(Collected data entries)
= Beginning of Section =
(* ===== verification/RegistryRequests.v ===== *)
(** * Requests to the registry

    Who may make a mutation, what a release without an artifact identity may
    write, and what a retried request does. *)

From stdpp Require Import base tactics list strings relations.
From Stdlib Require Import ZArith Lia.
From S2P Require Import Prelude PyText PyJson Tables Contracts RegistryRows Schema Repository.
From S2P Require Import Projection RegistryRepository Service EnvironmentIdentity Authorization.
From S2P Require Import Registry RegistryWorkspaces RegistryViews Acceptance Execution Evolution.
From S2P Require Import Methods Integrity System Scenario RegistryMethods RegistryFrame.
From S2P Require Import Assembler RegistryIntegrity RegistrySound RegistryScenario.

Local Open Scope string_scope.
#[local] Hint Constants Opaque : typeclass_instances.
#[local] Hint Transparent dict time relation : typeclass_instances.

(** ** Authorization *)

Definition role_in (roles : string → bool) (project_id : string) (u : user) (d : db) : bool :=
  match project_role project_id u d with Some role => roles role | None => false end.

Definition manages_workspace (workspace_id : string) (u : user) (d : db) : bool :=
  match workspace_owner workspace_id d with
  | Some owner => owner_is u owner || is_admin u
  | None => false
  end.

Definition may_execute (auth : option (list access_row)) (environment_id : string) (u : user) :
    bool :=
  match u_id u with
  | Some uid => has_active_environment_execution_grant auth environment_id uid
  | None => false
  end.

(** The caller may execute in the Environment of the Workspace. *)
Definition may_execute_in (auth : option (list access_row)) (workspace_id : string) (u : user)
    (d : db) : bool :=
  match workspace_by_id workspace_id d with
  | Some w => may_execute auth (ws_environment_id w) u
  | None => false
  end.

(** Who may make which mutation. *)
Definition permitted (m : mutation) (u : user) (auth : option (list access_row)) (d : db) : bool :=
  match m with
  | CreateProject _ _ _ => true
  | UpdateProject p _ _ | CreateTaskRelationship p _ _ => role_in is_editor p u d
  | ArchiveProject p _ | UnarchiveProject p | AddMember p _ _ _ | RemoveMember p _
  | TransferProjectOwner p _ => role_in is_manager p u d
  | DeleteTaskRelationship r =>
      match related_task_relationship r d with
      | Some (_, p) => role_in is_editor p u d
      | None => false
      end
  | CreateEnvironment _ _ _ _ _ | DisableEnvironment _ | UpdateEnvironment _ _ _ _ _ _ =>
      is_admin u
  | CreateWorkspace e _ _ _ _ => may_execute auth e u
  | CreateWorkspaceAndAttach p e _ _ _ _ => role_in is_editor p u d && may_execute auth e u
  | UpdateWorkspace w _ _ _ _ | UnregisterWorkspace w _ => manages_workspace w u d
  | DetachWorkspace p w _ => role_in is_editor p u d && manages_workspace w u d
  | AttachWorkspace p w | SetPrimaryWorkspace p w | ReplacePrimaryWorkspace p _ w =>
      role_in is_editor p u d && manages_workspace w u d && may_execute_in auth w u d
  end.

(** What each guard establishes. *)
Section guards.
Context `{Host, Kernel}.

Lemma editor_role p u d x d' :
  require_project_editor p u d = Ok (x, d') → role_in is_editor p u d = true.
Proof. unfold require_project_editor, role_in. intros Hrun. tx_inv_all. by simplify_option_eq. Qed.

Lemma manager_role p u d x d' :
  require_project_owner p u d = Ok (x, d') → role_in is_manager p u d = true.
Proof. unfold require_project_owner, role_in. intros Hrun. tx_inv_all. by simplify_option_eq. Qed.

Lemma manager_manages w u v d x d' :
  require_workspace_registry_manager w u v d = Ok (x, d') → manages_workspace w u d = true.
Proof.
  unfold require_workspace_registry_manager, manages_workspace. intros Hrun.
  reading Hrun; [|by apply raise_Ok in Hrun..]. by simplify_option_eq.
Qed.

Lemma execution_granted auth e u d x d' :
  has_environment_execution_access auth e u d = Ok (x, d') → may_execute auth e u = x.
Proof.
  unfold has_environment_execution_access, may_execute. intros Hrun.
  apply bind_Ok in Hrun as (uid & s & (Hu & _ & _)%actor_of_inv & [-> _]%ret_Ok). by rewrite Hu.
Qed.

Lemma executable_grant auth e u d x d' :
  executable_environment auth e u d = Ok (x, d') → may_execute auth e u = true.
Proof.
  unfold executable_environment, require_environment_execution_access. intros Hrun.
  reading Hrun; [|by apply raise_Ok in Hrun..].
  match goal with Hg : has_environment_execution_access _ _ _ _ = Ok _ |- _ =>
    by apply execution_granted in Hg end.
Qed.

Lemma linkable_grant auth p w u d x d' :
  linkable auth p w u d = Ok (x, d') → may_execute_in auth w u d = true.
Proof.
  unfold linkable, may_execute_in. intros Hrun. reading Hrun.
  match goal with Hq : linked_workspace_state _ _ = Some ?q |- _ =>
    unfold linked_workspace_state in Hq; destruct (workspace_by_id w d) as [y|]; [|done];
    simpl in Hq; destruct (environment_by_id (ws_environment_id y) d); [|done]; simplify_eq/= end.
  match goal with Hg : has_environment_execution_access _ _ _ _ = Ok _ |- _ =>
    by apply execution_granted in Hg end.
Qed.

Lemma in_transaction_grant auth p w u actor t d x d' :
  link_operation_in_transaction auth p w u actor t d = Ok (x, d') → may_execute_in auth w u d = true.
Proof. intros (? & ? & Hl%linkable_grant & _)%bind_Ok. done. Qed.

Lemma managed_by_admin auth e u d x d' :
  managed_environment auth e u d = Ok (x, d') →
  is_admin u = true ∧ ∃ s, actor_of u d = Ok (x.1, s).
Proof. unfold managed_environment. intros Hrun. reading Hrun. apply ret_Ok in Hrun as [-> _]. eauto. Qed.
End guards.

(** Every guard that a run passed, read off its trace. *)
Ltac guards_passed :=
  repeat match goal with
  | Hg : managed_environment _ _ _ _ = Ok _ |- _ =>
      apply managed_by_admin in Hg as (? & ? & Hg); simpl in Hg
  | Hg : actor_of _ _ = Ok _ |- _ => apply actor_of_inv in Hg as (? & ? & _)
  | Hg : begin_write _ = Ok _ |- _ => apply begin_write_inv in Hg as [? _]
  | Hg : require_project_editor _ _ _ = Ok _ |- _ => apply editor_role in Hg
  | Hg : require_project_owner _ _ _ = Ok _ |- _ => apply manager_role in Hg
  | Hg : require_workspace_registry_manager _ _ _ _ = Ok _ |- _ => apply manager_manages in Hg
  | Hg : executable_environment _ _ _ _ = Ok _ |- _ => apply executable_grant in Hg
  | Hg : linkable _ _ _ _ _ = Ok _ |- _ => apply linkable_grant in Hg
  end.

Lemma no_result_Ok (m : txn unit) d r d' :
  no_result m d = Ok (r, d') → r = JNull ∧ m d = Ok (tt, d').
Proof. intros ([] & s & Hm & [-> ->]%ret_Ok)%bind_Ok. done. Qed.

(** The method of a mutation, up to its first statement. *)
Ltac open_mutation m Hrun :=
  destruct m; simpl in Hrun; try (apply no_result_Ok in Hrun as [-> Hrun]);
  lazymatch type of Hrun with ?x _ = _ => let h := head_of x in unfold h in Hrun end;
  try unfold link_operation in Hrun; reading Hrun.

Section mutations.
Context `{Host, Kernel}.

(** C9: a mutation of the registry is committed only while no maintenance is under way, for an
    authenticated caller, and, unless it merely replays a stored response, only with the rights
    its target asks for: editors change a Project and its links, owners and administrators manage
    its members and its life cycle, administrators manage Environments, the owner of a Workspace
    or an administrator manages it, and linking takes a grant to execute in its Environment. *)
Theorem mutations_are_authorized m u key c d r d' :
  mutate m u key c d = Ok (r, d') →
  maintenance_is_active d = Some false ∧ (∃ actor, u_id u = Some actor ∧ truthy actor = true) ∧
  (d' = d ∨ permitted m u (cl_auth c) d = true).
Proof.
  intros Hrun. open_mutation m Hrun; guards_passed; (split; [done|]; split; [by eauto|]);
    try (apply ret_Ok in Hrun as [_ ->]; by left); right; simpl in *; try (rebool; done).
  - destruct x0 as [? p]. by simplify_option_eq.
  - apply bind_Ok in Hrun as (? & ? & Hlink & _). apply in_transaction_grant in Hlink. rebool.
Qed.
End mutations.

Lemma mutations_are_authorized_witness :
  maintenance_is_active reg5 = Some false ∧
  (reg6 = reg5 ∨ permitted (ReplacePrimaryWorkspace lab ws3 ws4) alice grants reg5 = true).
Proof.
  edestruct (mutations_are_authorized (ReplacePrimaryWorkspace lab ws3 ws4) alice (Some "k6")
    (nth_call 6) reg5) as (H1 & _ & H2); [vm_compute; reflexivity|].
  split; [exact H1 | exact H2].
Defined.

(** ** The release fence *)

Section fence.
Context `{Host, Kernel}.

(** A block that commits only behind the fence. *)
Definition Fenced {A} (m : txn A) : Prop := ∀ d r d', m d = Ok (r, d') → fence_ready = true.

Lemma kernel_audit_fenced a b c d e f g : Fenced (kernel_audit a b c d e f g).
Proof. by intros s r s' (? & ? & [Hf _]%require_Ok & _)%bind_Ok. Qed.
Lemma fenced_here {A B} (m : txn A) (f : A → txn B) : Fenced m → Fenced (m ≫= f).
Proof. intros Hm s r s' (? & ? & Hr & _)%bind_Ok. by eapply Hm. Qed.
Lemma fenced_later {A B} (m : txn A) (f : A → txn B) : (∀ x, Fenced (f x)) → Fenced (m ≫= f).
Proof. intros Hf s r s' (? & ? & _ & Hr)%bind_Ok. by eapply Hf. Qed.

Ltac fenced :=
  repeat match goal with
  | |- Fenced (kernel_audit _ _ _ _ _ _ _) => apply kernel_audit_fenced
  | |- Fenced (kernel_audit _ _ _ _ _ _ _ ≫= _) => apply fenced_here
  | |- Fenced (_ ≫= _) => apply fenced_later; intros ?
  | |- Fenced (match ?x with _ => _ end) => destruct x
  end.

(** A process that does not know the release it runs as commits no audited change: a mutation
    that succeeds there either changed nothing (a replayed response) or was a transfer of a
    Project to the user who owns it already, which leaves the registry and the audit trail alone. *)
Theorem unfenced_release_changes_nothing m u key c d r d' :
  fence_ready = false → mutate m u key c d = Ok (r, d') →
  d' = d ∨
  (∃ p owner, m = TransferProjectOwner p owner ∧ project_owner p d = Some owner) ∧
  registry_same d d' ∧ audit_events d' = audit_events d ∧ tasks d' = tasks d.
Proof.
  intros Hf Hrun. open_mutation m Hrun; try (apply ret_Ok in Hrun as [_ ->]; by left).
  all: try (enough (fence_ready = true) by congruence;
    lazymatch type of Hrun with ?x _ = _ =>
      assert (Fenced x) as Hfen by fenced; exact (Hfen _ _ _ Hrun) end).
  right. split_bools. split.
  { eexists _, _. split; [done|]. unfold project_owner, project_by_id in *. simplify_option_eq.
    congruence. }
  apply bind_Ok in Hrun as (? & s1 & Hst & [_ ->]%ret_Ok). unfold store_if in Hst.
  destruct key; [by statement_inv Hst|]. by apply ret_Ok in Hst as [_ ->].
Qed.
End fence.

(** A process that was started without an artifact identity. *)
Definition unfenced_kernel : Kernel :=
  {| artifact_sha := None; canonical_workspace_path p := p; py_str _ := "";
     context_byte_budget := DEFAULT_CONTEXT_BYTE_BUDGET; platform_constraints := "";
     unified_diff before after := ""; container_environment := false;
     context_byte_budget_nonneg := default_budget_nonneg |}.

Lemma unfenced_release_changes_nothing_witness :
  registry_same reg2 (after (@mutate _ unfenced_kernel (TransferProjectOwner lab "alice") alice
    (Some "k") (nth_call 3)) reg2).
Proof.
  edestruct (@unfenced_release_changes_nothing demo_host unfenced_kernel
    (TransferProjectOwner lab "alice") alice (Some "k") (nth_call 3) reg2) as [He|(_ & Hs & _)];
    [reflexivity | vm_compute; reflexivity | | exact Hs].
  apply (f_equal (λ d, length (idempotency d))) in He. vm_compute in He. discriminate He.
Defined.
= End of Section =
= Beginning of Section =
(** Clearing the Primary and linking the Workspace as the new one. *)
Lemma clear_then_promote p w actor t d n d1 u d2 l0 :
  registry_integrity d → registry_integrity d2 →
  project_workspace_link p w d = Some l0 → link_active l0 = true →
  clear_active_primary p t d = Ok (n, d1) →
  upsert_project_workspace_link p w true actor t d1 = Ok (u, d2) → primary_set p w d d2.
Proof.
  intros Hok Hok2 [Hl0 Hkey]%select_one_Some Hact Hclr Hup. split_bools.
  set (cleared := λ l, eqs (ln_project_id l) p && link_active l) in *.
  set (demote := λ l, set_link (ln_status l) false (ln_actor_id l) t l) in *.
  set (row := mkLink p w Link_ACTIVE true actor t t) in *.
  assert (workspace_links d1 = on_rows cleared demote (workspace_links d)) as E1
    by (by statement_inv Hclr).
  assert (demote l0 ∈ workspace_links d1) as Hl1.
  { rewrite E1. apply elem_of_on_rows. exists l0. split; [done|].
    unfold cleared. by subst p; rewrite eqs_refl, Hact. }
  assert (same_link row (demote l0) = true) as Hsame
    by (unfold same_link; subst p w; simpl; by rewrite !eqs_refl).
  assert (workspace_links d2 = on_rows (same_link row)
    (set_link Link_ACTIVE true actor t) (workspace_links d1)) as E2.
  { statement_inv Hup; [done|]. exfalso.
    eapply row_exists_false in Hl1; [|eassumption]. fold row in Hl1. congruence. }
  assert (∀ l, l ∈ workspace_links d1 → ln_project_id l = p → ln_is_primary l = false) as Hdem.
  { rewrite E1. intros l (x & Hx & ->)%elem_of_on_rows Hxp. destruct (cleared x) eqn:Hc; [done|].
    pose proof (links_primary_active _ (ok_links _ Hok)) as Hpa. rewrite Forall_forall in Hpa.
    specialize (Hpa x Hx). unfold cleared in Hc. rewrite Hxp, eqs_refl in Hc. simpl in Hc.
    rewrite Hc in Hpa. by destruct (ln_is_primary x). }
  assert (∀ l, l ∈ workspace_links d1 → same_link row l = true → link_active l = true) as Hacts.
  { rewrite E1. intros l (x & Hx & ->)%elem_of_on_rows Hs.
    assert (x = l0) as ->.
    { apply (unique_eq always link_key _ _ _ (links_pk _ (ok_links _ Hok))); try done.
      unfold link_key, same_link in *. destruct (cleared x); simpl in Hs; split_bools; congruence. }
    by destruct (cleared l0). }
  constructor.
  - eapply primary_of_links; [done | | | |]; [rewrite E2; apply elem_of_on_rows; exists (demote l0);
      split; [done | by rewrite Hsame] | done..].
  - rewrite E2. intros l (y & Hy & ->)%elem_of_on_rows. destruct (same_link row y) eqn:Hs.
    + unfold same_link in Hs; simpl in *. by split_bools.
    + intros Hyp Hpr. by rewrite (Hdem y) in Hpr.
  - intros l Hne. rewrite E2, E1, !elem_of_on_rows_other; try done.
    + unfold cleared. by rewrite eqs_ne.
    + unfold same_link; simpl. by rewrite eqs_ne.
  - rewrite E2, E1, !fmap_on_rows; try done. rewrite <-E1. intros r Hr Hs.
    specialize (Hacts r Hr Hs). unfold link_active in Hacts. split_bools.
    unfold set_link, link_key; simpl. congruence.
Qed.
= End of Section =
= Beginning of Section =
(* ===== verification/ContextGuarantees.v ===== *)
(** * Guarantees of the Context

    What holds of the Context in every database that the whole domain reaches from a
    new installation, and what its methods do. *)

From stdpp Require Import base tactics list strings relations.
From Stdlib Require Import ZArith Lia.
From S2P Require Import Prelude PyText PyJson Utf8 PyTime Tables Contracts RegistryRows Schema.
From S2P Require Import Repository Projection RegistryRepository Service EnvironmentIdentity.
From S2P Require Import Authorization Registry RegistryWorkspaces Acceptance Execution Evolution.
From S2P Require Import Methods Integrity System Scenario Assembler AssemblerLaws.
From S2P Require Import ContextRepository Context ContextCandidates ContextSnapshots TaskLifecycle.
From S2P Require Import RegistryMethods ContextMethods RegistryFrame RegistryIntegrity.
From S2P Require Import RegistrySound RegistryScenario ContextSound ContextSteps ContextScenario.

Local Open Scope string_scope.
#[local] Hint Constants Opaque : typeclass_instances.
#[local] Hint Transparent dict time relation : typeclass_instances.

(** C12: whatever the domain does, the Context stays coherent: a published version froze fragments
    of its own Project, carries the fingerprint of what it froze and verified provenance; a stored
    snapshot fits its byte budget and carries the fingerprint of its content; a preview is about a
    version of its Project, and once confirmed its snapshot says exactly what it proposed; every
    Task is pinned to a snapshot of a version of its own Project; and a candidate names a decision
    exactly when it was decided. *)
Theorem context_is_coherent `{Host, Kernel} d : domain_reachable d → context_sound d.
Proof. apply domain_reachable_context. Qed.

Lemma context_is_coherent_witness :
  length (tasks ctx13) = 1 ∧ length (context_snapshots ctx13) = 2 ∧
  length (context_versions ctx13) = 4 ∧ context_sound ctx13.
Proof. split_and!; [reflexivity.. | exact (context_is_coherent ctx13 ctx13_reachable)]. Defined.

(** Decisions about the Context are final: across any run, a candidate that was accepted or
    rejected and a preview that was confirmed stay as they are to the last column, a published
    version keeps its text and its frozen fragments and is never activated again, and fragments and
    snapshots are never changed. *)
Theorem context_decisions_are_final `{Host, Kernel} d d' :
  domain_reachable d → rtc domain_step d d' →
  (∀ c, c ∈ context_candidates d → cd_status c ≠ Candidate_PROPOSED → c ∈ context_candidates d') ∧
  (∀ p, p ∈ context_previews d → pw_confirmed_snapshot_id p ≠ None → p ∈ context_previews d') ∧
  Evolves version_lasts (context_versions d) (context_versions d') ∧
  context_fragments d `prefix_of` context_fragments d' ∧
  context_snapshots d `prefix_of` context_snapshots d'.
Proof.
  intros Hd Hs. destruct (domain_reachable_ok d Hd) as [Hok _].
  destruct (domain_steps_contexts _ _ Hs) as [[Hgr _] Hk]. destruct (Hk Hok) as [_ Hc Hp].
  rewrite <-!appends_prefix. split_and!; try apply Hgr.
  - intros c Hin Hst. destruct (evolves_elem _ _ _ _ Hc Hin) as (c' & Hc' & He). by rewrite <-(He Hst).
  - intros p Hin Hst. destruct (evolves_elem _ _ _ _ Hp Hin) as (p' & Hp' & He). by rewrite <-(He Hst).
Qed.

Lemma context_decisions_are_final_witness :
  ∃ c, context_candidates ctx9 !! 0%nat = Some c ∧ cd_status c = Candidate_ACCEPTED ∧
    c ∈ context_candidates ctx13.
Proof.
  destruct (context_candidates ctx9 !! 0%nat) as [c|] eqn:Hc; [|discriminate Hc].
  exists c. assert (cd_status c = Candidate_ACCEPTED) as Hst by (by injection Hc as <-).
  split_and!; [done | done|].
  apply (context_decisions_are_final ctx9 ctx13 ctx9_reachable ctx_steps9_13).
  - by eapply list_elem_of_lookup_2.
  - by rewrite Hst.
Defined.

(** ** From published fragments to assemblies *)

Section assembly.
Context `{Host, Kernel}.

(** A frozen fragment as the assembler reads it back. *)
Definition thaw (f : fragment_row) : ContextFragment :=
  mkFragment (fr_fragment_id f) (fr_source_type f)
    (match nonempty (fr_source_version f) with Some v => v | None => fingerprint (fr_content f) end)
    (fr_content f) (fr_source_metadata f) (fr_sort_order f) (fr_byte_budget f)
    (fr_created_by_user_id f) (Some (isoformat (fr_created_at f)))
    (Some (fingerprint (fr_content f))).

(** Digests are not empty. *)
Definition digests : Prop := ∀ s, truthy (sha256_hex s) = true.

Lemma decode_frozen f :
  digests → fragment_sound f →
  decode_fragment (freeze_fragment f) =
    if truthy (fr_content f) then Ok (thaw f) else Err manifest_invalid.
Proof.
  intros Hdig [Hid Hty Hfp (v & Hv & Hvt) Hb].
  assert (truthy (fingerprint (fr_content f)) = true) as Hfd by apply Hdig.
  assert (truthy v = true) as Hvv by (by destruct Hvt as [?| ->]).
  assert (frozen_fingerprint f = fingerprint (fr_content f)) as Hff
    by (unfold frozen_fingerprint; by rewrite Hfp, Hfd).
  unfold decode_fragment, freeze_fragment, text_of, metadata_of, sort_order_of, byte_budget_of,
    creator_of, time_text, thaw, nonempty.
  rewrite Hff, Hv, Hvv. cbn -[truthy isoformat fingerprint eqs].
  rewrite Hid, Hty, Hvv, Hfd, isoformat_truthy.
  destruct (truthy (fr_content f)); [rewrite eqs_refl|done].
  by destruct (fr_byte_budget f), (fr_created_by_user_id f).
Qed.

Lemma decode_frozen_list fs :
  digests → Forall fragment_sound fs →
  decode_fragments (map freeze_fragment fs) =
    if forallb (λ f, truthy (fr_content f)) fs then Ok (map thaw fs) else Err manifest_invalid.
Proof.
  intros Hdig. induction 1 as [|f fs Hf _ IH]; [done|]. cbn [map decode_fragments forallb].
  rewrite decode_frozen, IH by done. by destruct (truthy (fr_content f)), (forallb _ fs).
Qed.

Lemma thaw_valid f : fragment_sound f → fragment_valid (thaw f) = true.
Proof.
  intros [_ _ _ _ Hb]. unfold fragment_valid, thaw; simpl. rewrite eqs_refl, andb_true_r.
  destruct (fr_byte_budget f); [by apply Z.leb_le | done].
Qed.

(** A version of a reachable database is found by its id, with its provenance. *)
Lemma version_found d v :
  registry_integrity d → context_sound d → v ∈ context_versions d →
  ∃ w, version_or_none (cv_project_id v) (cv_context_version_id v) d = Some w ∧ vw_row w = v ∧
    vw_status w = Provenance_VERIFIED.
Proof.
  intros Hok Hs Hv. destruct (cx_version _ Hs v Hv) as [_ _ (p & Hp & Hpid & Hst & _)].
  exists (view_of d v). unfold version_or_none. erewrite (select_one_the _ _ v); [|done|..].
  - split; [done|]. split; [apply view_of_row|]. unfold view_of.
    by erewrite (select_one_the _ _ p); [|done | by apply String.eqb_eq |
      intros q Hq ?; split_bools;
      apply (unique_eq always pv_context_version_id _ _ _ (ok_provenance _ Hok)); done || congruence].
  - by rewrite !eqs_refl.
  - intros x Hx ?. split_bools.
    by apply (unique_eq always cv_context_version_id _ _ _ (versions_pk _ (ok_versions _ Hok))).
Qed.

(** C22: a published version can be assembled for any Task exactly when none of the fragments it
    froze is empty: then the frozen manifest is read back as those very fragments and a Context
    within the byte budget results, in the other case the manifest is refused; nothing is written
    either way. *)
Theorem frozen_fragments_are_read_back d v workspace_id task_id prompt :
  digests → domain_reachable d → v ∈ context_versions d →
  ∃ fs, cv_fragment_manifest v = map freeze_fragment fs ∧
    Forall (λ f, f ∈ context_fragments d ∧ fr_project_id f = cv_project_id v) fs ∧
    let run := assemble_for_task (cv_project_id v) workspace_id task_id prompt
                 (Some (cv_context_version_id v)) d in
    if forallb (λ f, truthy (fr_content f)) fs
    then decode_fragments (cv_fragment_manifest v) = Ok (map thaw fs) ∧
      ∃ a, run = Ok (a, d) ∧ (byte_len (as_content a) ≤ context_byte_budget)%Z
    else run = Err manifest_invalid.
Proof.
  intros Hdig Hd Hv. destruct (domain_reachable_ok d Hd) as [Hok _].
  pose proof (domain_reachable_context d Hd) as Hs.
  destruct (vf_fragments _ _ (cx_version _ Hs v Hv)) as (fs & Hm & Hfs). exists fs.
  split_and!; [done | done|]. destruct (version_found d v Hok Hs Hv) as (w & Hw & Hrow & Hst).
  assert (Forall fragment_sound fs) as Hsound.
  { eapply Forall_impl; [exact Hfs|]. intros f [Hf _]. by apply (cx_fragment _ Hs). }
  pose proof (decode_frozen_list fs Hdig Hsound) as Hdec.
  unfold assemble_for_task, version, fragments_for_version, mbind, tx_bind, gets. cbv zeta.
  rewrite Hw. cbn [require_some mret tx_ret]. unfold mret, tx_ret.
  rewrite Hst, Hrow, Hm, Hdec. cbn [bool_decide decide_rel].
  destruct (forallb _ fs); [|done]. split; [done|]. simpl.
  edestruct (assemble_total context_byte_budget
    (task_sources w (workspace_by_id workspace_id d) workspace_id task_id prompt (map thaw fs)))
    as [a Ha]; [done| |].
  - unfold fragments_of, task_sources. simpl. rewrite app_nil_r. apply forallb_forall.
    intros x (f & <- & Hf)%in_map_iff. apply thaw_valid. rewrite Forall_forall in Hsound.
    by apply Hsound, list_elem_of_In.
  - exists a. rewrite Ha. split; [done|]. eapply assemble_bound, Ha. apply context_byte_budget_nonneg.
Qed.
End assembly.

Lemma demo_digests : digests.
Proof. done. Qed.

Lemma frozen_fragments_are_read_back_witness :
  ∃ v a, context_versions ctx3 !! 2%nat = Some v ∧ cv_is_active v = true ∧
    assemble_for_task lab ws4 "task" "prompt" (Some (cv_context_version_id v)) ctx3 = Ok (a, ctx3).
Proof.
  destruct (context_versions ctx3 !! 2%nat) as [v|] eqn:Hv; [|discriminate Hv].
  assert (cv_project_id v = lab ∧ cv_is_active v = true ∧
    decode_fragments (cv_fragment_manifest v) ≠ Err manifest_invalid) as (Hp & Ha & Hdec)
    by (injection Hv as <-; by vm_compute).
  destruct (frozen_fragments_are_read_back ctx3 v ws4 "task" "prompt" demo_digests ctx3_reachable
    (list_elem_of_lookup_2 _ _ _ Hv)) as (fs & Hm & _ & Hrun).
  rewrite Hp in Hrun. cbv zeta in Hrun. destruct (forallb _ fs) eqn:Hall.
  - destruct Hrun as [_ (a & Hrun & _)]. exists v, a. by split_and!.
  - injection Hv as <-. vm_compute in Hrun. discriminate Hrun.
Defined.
= End of Section =
**PROBLEM TO WORK ON:** Beginning at the line with "has_environment_execution_access auth e" and stopping after the line with "require_environment_execution_access. intros Hrun.", please write out every line of the data above exactly and nothing else.

**RESPONSE AREA:**
  has_environment_execution_access auth e u d = Ok (x, d') → may_execute auth e u = x.
Proof.
  unfold has_environment_execution_access, may_execute. intros Hrun.
  apply bind_Ok in Hrun as (uid & s & (Hu & _ & _)%actor_of_inv & [-> _]%ret_Ok). by rewrite Hu.
Qed.

Lemma executable_grant auth e u d x d' :
  executable_environment auth e u d = Ok (x, d') → may_execute auth e u = true.
Proof.
  unfold executable_environment, require_environment_execution_access. intros Hrun.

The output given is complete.